Give back each line below verbatim.

▬▬▬▬▬▬

Definition text_z (s : string) : option Z :=
  match s with
  | String "z" EmptyString => Some Z0
  | String "p" r => option_map Zpos (text_pos r)
  | String "n" r => option_map Zneg (text_pos r)
  | _ => None
  end.

(** An [id], [u] when it is [undefined]. *)
Definition id_text (o : option Z) : string :=
  match o with
  | Some z => z_text z
  | None => "u"
  end.

Definition text_id (s : string) : option (option Z) :=
  match s with
  | String "u" EmptyString => Some None
  | _ => option_map Some (text_z s)
  end.

Definition bind {A B : Type} (o : option A) (f : A -> option B) : option B :=
  match o with
  | Some a => f a
  | None => None
  end.

Notation "'let?' x ':=' o 'in' k" := (bind o (fun x => k))
  (at level 10, x pattern, o at level 100, k at level 200).

Definition sign (p : Payload) (secret : string) (expiresIn now : Z) : string :=
  put (id_text (id p))
    (put (username p)
       (put (email p)
          (put (role p)
             (put (z_text now)
                (put (z_text (now + expiresIn))
                   (put secret EmptyString)))))).

(** The token read back: the claims and the secret it was signed with. *)
Definition parse (token : string) : option (Decoded * string) :=
  let? (i, r1) := take token in
  let? (u, r2) := take r1 in
  let? (e, r3) := take r2 in
  let? (ro, r4) := take r3 in
  let? (ia, r5) := take r4 in
  let? (ex, r6) := take r5 in
  let? (k, r7) := take r6 in
  let? i' := text_id i in
  let? ia' := text_z ia in
  let? ex' := text_z ex in
  match r7 with
  | EmptyString =>
      Some ({| claims := {| id := i'; username := u; email := e; role := ro |};
               iat := ia'; exp := ex' |}, k)
  | String _ _ => None
  end.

▬▬▬▬▬▬

## Exercise answer
Definition text_z (s : string) : option Z :=
  match s with
  | String "z" EmptyString => Some Z0
  | String "p" r => option_map Zpos (text_pos r)
  | String "n" r => option_map Zneg (text_pos r)
  | _ => None
  end.

(** An [id], [u] when it is [undefined]. *)
Definition id_text (o : option Z) : string :=
  match o with
  | Some z => z_text z
  | None => "u"
  end.

Definition text_id (s : string) : option (option Z) :=
  match s with
  | String "u" EmptyString => Some None
  | _ => option_map Some (text_z s)
  end.

Definition bind {A B : Type} (o : option A) (f : A -> option B) : option B :=
  match o with
  | Some a => f a
  | None => None
  end.

Notation "'let?' x ':=' o 'in' k" := (bind o (fun x => k))
  (at level 10, x pattern, o at level 100, k at level 200).

Definition sign (p : Payload) (secret : string) (expiresIn now : Z) : string :=
  put (id_text (id p))
    (put (username p)
       (put (email p)
          (put (role p)
             (put (z_text now)
                (put (z_text (now + expiresIn))
                   (put secret EmptyString)))))).

(** The token read back: the claims and the secret it was signed with. *)
Definition parse (token : string) : option (Decoded * string) :=
  let? (i, r1) := take token in
  let? (u, r2) := take r1 in
  let? (e, r3) := take r2 in
  let? (ro, r4) := take r3 in
  let? (ia, r5) := take r4 in
  let? (ex, r6) := take r5 in
  let? (k, r7) := take r6 in
  let? i' := text_id i in
  let? ia' := text_z ia in
  let? ex' := text_z ex in
  match r7 with
  | EmptyString =>
      Some ({| claims := {| id := i'; username := u; email := e; role := ro |};
               iat := ia'; exp := ex' |}, k)
  | String _ _ => None
  end.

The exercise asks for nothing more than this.